1. Apresentou-se aos portugueses com um programa vago, impreciso e tardio.

2. Suprimiu das listas eleitorais vários militantes destacados que se opuseram a ela no congresso do PSD, nomeadamente Pedro Passos Coelho, o segundo mais votado nessa reunião magna do partido.

3. Permitiu a inclusão, em lugares elegíveis por Lisboa, de dois sociais-democratas que estão a ser alvos de processos-crime - António Preto e Helena Lopes da Costa - comprometendo assim a imagem de seriedade com que se apresentou aos portugueses.

4. Em vez de alargar o discurso ao centro-esquerda, como fizeram Francisco Sá Carneiro em 1979 e Aníbal Cavaco Silva em 1985, enquistou-o à direita, dando assim a imagem do PSD como um partido conservador.
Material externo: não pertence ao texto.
(** * lbrytv-player: the stream reader and the HTTP request handler

    A shallow embedding of [player/stream.go] (the [Stream] type with
    [PrepareForReading], [setSize], [Seek], [Read], [readFromChunks],
    [RemoveChunk], [GetChunk], [prefetchChunk]) and of the request handler
    ([Handle], [writeHeaders], [processStreamError]).

    Conventions.
    - Go's [int], [int64] and [uint64] are [Z] with the wrap-around written
      out ([wrap_int64], [wrap_uint64]).
    - Go strings and byte slices are [string]s (sequences of bytes).
    - A method on [*Stream] is a computation in the monad [M]: it threads the
      receiver, the blob source, the response writer and a log of the calls
      made to the collaborators, and it may panic (nil dereference, index out
      of range).
    - Code of the repository that the files above call but do not define (the
      blob source, the chunk reader, the range arithmetic, the player's
      resolver) is an interface the development is parametric in.
    - Logging, metrics labels and Sentry breadcrumbs are not modelled. *)

From Stdlib Require Import ZArith Lia Bool List String Ascii DecimalString
  Floats.
From stdpp Require Import base option list gmap strings.

Local Open Scope Z_scope.

(** ** Machine integers *)

Definition wrap_uint64 (z : Z) : Z := z mod 2 ^ 64.
Definition wrap_int64 (z : Z) : Z := (z + 2 ^ 63) mod 2 ^ 64 - 2 ^ 63.

Definition MaxInt64 : Z := 2 ^ 63 - 1.

(** [float64(x)] for an integer [x >= 0]: the nearest float with a 53-bit
    significand, ties to even.  Every such float is itself an integer, so the
    float is represented by its value. *)
Definition round_to_float64 (n : Z) : Z :=
  let k := Z.log2 n + 1 in
  if k <=? 53 then n
  else
    let sh := k - 53 in
    let q := Z.shiftr n sh in
    let r := n - Z.shiftl q sh in
    let half := Z.shiftl 1 (sh - 1) in
    let q' := if (half <? r) || ((r =? half) && Z.odd q) then q + 1 else q in
    Z.shiftl q' sh.

(** [float64(x)] for [x : int64]. *)
Definition float64_of_int64 (x : Z) : Z := Z.sgn x * round_to_float64 (Z.abs x).
(** [math.Abs] on a float that is an integer. *)
Definition math_Abs (f : Z) : Z := Z.abs f.
(** [uint64(f)] for a float [f] with an integral value in range. *)
Definition uint64_of_float64 (f : Z) : Z := wrap_uint64 f.

(** ** Errors *)

(** The package-level error values ([errPaidStream], ...) are declared
    outside the files embedded here; [io.EOF] is the standard library's. *)
Inductive sentinel :=
| PaidStream | StreamNotFound | StreamSizeZero | OutOfBounds
| SeekingBeforeStart | EOF.

Inductive error :=
| Sentinel (id : sentinel)
| errors_New (msg : string)
| Wrapped (msg : string) (cause : error).

Definition errPaidStream := Sentinel PaidStream.
Definition errStreamNotFound := Sentinel StreamNotFound.
Definition errStreamSizeZero := Sentinel StreamSizeZero.
Definition errOutOfBounds := Sentinel OutOfBounds.
Definition errSeekingBeforeStart := Sentinel SeekingBeforeStart.
Definition io_EOF := Sentinel EOF.

Definition sentinel_eqb (a b : sentinel) : bool :=
  match a, b with
  | PaidStream, PaidStream | StreamNotFound, StreamNotFound
  | StreamSizeZero, StreamSizeZero | OutOfBounds, OutOfBounds
  | SeekingBeforeStart, SeekingBeforeStart | EOF, EOF => true
  | _, _ => false
  end.

(** [errors.Is(err, target)] for a sentinel [target]: walk the [Unwrap]
    chain and compare by identity. *)
Fixpoint errors_Is (err : error) (target : sentinel) : bool :=
  match err with
  | Sentinel id => sentinel_eqb id target
  | errors_New _ => false
  | Wrapped _ cause => errors_Is cause target
  end.

(** ** The stream descriptor *)

Record BlobInfo := {
  Length : Z;
  BlobNum : Z;
  BlobHash : string;
  IV : string;
}.

Record SDBlob := {
  Key : string;
  BlobInfos : list BlobInfo;
}.

(** [stream.MaxBlobSize] of lbry.go: 2 MiB. *)
Definition MaxBlobSize : Z := 2097152.

Definition ReadableChunk := string.

(** [len(x)] as an [int]. *)
Definition len {A} (l : list A) : Z := Z.of_nat (length l).
Definition slen (s : string) : Z := Z.of_nat (String.length s).

(** [l[i]] for an [int] index: [None] stands for the run-time panic. *)
Definition index {A} (l : list A) (i : Z) : option A :=
  if i <? 0 then None else l !! Z.to_nat i.

(** [l[lo:hi]]: [None] stands for the run-time panic (the capacity of the
    slice is taken to be its length). *)
Definition slice {A} (l : list A) (lo hi : Z) : option (list A) :=
  if (lo <? 0) || (hi <? lo) || (len l <? hi) then None
  else Some (take (Z.to_nat (hi - lo)) (drop (Z.to_nat lo) l)).

(** [s[n:]] and [s[:n]] on strings, for [n] within the length. *)
Fixpoint string_drop (n : nat) (s : string) : string :=
  match n, s with
  | O, _ => s
  | S _, EmptyString => EmptyString
  | S n', String _ s' => string_drop n' s'
  end.

Fixpoint string_take (n : nat) (s : string) : string :=
  match n, s with
  | O, _ => EmptyString
  | S _, EmptyString => EmptyString
  | S n', String c s' => String c (string_take n' s')
  end.

Definition is_empty (s : string) : bool :=
  match s with EmptyString => true | _ => false end.

(** [strings.HasPrefix], [strings.Contains], [strings.LastIndex]. *)
Definition strings_HasPrefix (s prefix : string) : bool := String.prefix prefix s.

Fixpoint strings_Contains (s substr : string) : bool :=
  String.prefix substr s
  || match s with
     | EmptyString => false
     | String _ s' => strings_Contains s' substr
     end.

Fixpoint last_index_from (pos : Z) (s substr : string) : Z :=
  match s with
  | EmptyString => if String.prefix substr EmptyString then pos else -1
  | String _ s' =>
      let later := last_index_from (pos + 1) s' substr in
      if 0 <=? later then later
      else if String.prefix substr s then pos else -1
  end.

Definition strings_LastIndex (s substr : string) : Z :=
  last_index_from 0 s substr.

(** [hex.EncodeToString]. *)
Definition hexdigit (n : N) : ascii :=
  match n with
  | 0 => "0" | 1 => "1" | 2 => "2" | 3 => "3" | 4 => "4" | 5 => "5"
  | 6 => "6" | 7 => "7" | 8 => "8" | 9 => "9" | 10 => "a" | 11 => "b"
  | 12 => "c" | 13 => "d" | 14 => "e" | _ => "f"
  end%N%char.

Fixpoint hex_EncodeToString (src : string) : string :=
  match src with
  | EmptyString => EmptyString
  | String c rest =>
      let n := N_of_ascii c in
      String (hexdigit (N.div n 16)) (String (hexdigit (N.modulo n 16))
        (hex_EncodeToString rest))
  end.

(** ** The stream *)

Record Source := {
  src_Name : string;
  src_Size : Z;
  src_MediaType : string;
  src_SdHash : string;
}.

(** The protobuf getters are nil-safe. *)
Definition GetSize (src : option Source) : Z :=
  match src with Some x => src_Size x | None => 0 end.
Definition GetName (src : option Source) : string :=
  match src with Some x => src_Name x | None => EmptyString end.

Record Claim := {
  NormalizedName : string;
  Timestamp : Z;
  (** [claim.Value.GetStream() != nil] *)
  Value_has_stream : bool;
}.

Record Player := {
  prefetch : bool;
}.

Record Stream := {
  URI : string;
  Size : Z;
  ContentType : string;
  hash : string;
  prefetchedChunks : gmap Z bool;
  player : Player;
  claim : Claim;
  source : option Source;
  sdBlob : option SDBlob;
  seekOffset : Z;
}.

Definition with_Size (v : Z) (s : Stream) : Stream :=
  {| URI := URI s; Size := v; ContentType := ContentType s; hash := hash s;
     prefetchedChunks := prefetchedChunks s; player := player s;
     claim := claim s; source := source s; sdBlob := sdBlob s;
     seekOffset := seekOffset s |}.

Definition with_sdBlob (v : option SDBlob) (s : Stream) : Stream :=
  {| URI := URI s; Size := Size s; ContentType := ContentType s;
     hash := hash s; prefetchedChunks := prefetchedChunks s;
     player := player s; claim := claim s; source := source s; sdBlob := v;
     seekOffset := seekOffset s |}.

Definition with_seekOffset (v : Z) (s : Stream) : Stream :=
  {| URI := URI s; Size := Size s; ContentType := ContentType s;
     hash := hash s; prefetchedChunks := prefetchedChunks s;
     player := player s; claim := claim s; source := source s;
     sdBlob := sdBlob s; seekOffset := v |}.

Definition with_prefetchedChunks (v : gmap Z bool) (s : Stream) : Stream :=
  {| URI := URI s; Size := Size s; ContentType := ContentType s;
     hash := hash s; prefetchedChunks := v; player := player s;
     claim := claim s; source := source s; sdBlob := sdBlob s;
     seekOffset := seekOffset s |}.

(** ** Calls to the collaborators, and the HTTP response *)

Inductive Event :=
| EvGetSDBlob (h : string)
| EvGetChunk (h key iv : string)
| EvIsCached (h : string) (cached : bool)
| EvClearChunk (h : string)
| EvResolveStream (uri : string)
| EvVerifyAccess (token : string)
| EvPlay.

Inductive RespEvent :=
| WriteHeader (statusCode : Z)
| Write (body : string).
Lemma readSubscriptions_item z subs e i c n :
  readSubscriptions (mkWorld e (map (stringifySubscription z) subs) i c n z)
  = map (rereadSubscription z) subs.
Proof.
  unfold readSubscriptions, getSubscriptions. cbn [fst subscriptionsItem].
  now rewrite map_map.
Qed.

(** Saving what was read gives, on the next read, the same list again from
    the second time on; and the first time already when every stored event
    has its startDate key. *)
Lemma reread_read_twice w z :
  map (reread z) (map (reread z) (readEvents w)) = map (reread z) (readEvents w).
Proof.
  pose proof (readEvents_dated w) as H.
  induction H as [| e l He _ IH]; [reflexivity |].
  cbn [map]. now rewrite reread_idem, IH.
Qed.

Lemma reread_read_steady w z :
  steady w -> map (reread z) (readEvents w) = readEvents w.
Proof.
  unfold steady, readEvents, getEvents. cbn [fst].
  induction 1 as [| j l Hj _ IH]; [reflexivity |].
  cbn [map]. now rewrite reread_hydrated, IH.
Qed.

Lemma iter_read_steady w z n :
  steady w -> map (Nat.iter n (reread z)) (readEvents w) = readEvents w.
Proof.
  intros Hw. induction n as [| n IH].
  - apply map_fixed. apply Forall_forall. reflexivity.
  - rewrite <- (reread_read_steady w z Hw) at 2. rewrite <- IH at 2.
    rewrite map_map. reflexivity.
Qed.

Lemma rereadSubscription_read w z :
  map (rereadSubscription z) (readSubscriptions w) = readSubscriptions w.
Proof.
  unfold readSubscriptions, getSubscriptions. cbn [fst].
  induction (subscriptionsItem w) as [| j l IH]; [reflexivity |].
  cbn [map]. now rewrite rereadSubscription_hydrated, IH.
Qed.

(** A saved list of events that have a start date leaves the store steady. *)
Lemma steady_item z evs s i c n :
  Forall (fun e => dated (data e)) evs ->
  steady (mkWorld (map (stringifyEvent z) evs) s i c n z).
Proof.
  unfold steady. cbn [eventsItem]. induction 1 as [| e l He _ IH];
    constructor; [| exact IH].
  destruct e as [i0 [t de st en a ty c0 ci cn l0 u]]. unfold dated in He.
  cbn in He |- *. destruct st as [st |]; [| congruence].
  cbn. destruct (timeValue z st); discriminate.
Qed.

(** *** Adding events *)

(** [addEvent] reads the events, appends the draft under a fresh id and
    saves the list; it touches nothing but the events item and the id
    source. *)
Lemma addEvent_spec d w :
  addEvent d w
  = (mkCalendarEvent ("event_" ++ idSource w (idCount w)) d,
     mkWorld
       (map (stringifyEvent (zone w))
          (readEvents w
           ++ [mkCalendarEvent ("event_" ++ idSource w (idCount w)) d]))
       (subscriptionsItem w) (idSource w) (S (idCount w)) (now w) (zone w)).
Proof. reflexivity. Qed.

Lemma mapM_addEvent_cons d ds w :
  mapM addEvent (d :: ds) w
  = let '(e, w1) := addEvent d w in
    let '(ys, w2) := mapM addEvent ds w1 in
    (e :: ys, w2).
Proof.
  cbn [mapM]. unfold bind at 1. destruct (addEvent d w) as [e w1].
  unfold bind at 1. destruct (mapM addEvent ds w1) as [ys w2]. reflexivity.
Qed.

(** Adding a list of drafts: what is returned, and what stays. *)
Lemma mapM_addEvent_frame ds : forall w,
  let '(new, w') := mapM addEvent ds w in
  map data new = ds /\
  map id new = map (fun k => ("event_" ++ idSource w k)%string)
                 (seq (idCount w) (List.length ds)) /\
  subscriptionsItem w' = subscriptionsItem w /\
  idSource w' = idSource w /\
  idCount w' = (idCount w + List.length ds)%nat /\
  now w' = now w /\ zone w' = zone w.
Proof.
  induction ds as [| d ds IH]; intros w.
  - cbn. repeat split. lia.
  - rewrite mapM_addEvent_cons, addEvent_spec.
    specialize (IH (mkWorld
      (map (stringifyEvent (zone w))
         (readEvents w
          ++ [mkCalendarEvent ("event_" ++ idSource w (idCount w)) d]))
      (subscriptionsItem w) (idSource w) (S (idCount w)) (now w) (zone w))).
    destruct (mapM addEvent ds _) as [new w'].
    cbn [subscriptionsItem idSource idCount now zone] in IH.
    destruct IH as (Hd & Hi & Hs & Hsrc & Hc & Hn & Hz).
    cbn [map List.length seq data id]. repeat split; try assumption.
    + now rewrite Hd.
    + now rewrite Hi.
    + rewrite Hc. lia.
Qed.
Lemma estimateAttemptsToOptimal_cases_witness :
  IterativeOptimizer.estimateAttemptsToOptimal Examples.settled = 0
  /\ IterativeOptimizer.estimateAttemptsToOptimal Examples.empty = 5
  /\ IterativeOptimizer.estimateAttemptsToOptimal Examples.improving
     = Js.Math_ceil
         ((99 - Stats.bestConfidence
                  (IterativeOptimizer.getStats Examples.improving))
          / Stats.convergenceRate
              (IterativeOptimizer.getStats Examples.improving))
  /\ exists n : Z,
      (0 < n)%Z
      /\ IterativeOptimizer.estimateAttemptsToOptimal Examples.improving
         = inject_Z n.
Proof.
  split; [|split; [|split]].
  - apply (proj1 (estimateAttemptsToOptimal_cases Examples.settled)).
    vm_compute. discriminate.
  - apply (proj1 (proj2 (estimateAttemptsToOptimal_cases Examples.empty))).
    + vm_compute. reflexivity.
    + vm_compute. discriminate.
  - apply (proj1 (proj2 (proj2
             (estimateAttemptsToOptimal_cases Examples.improving)))).
    + vm_compute. reflexivity.
    + vm_compute. reflexivity.
  - apply (proj2 (proj2 (proj2
             (estimateAttemptsToOptimal_cases Examples.improving)))).
    vm_compute. reflexivity.
Defined.

(** C10. On an empty pool [isOptimal] answers false and [getStats] reports a
    best confidence of 0; both are plain reads of the pool. *)
Theorem empty_pool_queries :
  forall st : IterativeOptimizer.State,
    IterativeOptimizer.candidates st = [] ->
    IterativeOptimizer.isOptimal st = false
    /\ Stats.bestConfidence (IterativeOptimizer.getStats st) = 0
    /\ Stats.totalCandidates (IterativeOptimizer.getStats st) = 0%nat.
Proof.
  intros st Hempty.
  unfold IterativeOptimizer.isOptimal, IterativeOptimizer.getStats.
  cbn [Stats.bestConfidence Stats.totalCandidates].
  rewrite Hempty. repeat split.
Qed.

Lemma empty_pool_queries_witness :
  IterativeOptimizer.candidates Examples.empty = []
  /\ IterativeOptimizer.isOptimal Examples.empty = false
  /\ Stats.bestConfidence (IterativeOptimizer.getStats Examples.empty) = 0
  /\ Stats.totalCandidates (IterativeOptimizer.getStats Examples.empty) = 0%nat.
Proof.
  split; [reflexivity|].
  apply (empty_pool_queries Examples.empty). reflexivity.
Defined.

(** ** Entry points and out-of-range setups *)

(** C4, as the code has it. The entry points validate nothing: for every
    setup, also one with a component outside [0, 1], [predictConfidence]
    returns the confidence of the computed bias, and [recordAttempt] returns
    after appending the attempt with that confidence to the history. *)
Theorem entry_points_accept_any_setup :
  forall (random : nat -> Q) (st : IterativeOptimizer.State)
         (setup : SetupParameters.t) (feedback : Biasfeedback.t),
  exists bias st',
    SetupCalculator.calculateBias setup = Ok bias
    /\ IterativeOptimizer.predictConfidence setup
       = Ok (SetupCalculator.calculateConfidence bias)
    /\ IterativeOptimizer.recordAttempt random setup feedback st
       = Ok (tt, st')
    /\ IterativeOptimizer.attemptHistory st'
       = IterativeOptimizer.attemptHistory st
         ++ [ Attempt.mk setup feedback
                (SetupCalculator.calculateConfidence bias) ].
Proof.
  intros random st setup feedback.
  destruct (recordAttempt_returns random setup feedback st)
    as (b & Hb & [] & st' & Hrun & _ & _ & Hh).
  exists b, st'. split; [exact Hb|].
  split; [|split; assumption].
  unfold IterativeOptimizer.predictConfidence, result_bind.
  rewrite Hb. reflexivity.
Qed.
(** * databricks-apps-scheduler: the schedule resolver and the reconciliation
    driver of [src/databricks_apps_scheduler/cli.py], embedded in Rocq.

    Python [str] values are modelled as [string] restricted to ASCII text (one
    [ascii] per character), Python [int] as [Z], [set] as [gset], [dict] as
    [gmap].  Exceptions are explicit results: those that a caller handles
    are values of [res] or [option], those that nothing handles are
    [Uncaught] outcomes, which end a run of [main] with a traceback.
    Logging is not modelled. *)

From Stdlib Require Import ZArith Lia Ascii String.
From stdpp Require Import base tactics option list gmap strings sorting.

Local Open Scope string_scope.
Local Open Scope Z_scope.

(** ** The [str] methods the program calls *)

Module Str.

(** [c.isspace()] on ASCII: TAB, LF, VT, FF, CR, FS, GS, RS, US, SPACE. *)
Definition isspace (c : ascii) : bool :=
  let n := N_of_ascii c in
  ((9 <=? n) && (n <=? 13) || (28 <=? n) && (n <=? 32))%N.

Fixpoint lstrip (s : string) : string :=
  match s with
  | String c s' => if isspace c then lstrip s' else s
  | EmptyString => EmptyString
  end.

Fixpoint rstrip (s : string) : string :=
  match s with
  | String c s' =>
      match rstrip s' with
      | EmptyString => if isspace c then EmptyString else String c EmptyString
      | r => String c r
      end
  | EmptyString => EmptyString
  end.

(** [s.strip()] *)
Definition strip (s : string) : string := rstrip (lstrip s).

Definition lower_char (c : ascii) : ascii :=
  let n := N_of_ascii c in
  if ((65 <=? n) && (n <=? 90))%N then ascii_of_N (n + 32) else c.

Definition upper_char (c : ascii) : ascii :=
  let n := N_of_ascii c in
  if ((97 <=? n) && (n <=? 122))%N then ascii_of_N (n - 32) else c.

Fixpoint map_chars (f : ascii → ascii) (s : string) : string :=
  match s with
  | String c s' => String (f c) (map_chars f s')
  | EmptyString => EmptyString
  end.

(** [s.lower()] and [s.upper()] *)
Definition lower : string → string := map_chars lower_char.
Definition upper : string → string := map_chars upper_char.

(** [s.split(sep)] for a one-character separator: never the empty list. *)
Fixpoint split (sep : ascii) (s : string) : list string :=
  match s with
  | EmptyString => [EmptyString]
  | String c s' =>
      if Ascii.eqb c sep then EmptyString :: split sep s'
      else match split sep s' with
           | h :: t => String c h :: t
           | [] => [String c EmptyString]
           end
  end.

(** [sep.join(parts)] *)
Fixpoint join (sep : string) (parts : list string) : string :=
  match parts with
  | [] => EmptyString
  | [p] => p
  | p :: rest => p ++ sep ++ join sep rest
  end.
5. Prejudicou o diálogo pós-eleitoral com o CDS, eventual futuro parceiro de coligação, ao incluir na quarta posição por Lisboa Maria José Nogueira Pinto, que há poucos anos disputou com Paulo Portas a liderança do CDS.

6. Revelou uma preocupante falta de autoridade política ao ser confrontada com as críticas do candidato autárquico Francisco Moita Flores, que apesar de encabeçar a lista do PSD a uma das principais câmaras do país vota PS nas legislativas.

7. Deixou consolidar a ideia, verdadeira ou falsa, de que é comandada politicamente pelo Presidente da República, seu amigo de longa data e de quem foi chefe de gabinete no Ministério das Finanças.

8. Geriu com uma inacreditável falta de tacto político as relações com Alberto João Jardim: depois de uma ausência de última hora da festa do Chão da Lagoa, passeou-se com ele na pré-campanha numa viatura oficial e validou os comportamentos autocráticos do líder madeirense, desqualificando assim os seus próprios esforços para contestar a 'asfixia democrática' no continente.

9. Apresentou-se muito mal preparada nos debates televisivos, dando sempre a ideia que nem se deu ao trabalho de ler as propostas eleitorais dos outros partidos e mostrando-se imprecisa sobre o próprio programa eleitoral do PSD (na avaliação dos juízes, por exemplo).

10. Confundiu IRS com IRC num desses debates, prejudicando assim um dos seus melhores trunfos eleitorais - a capacidade técnica, no domínio das finanças.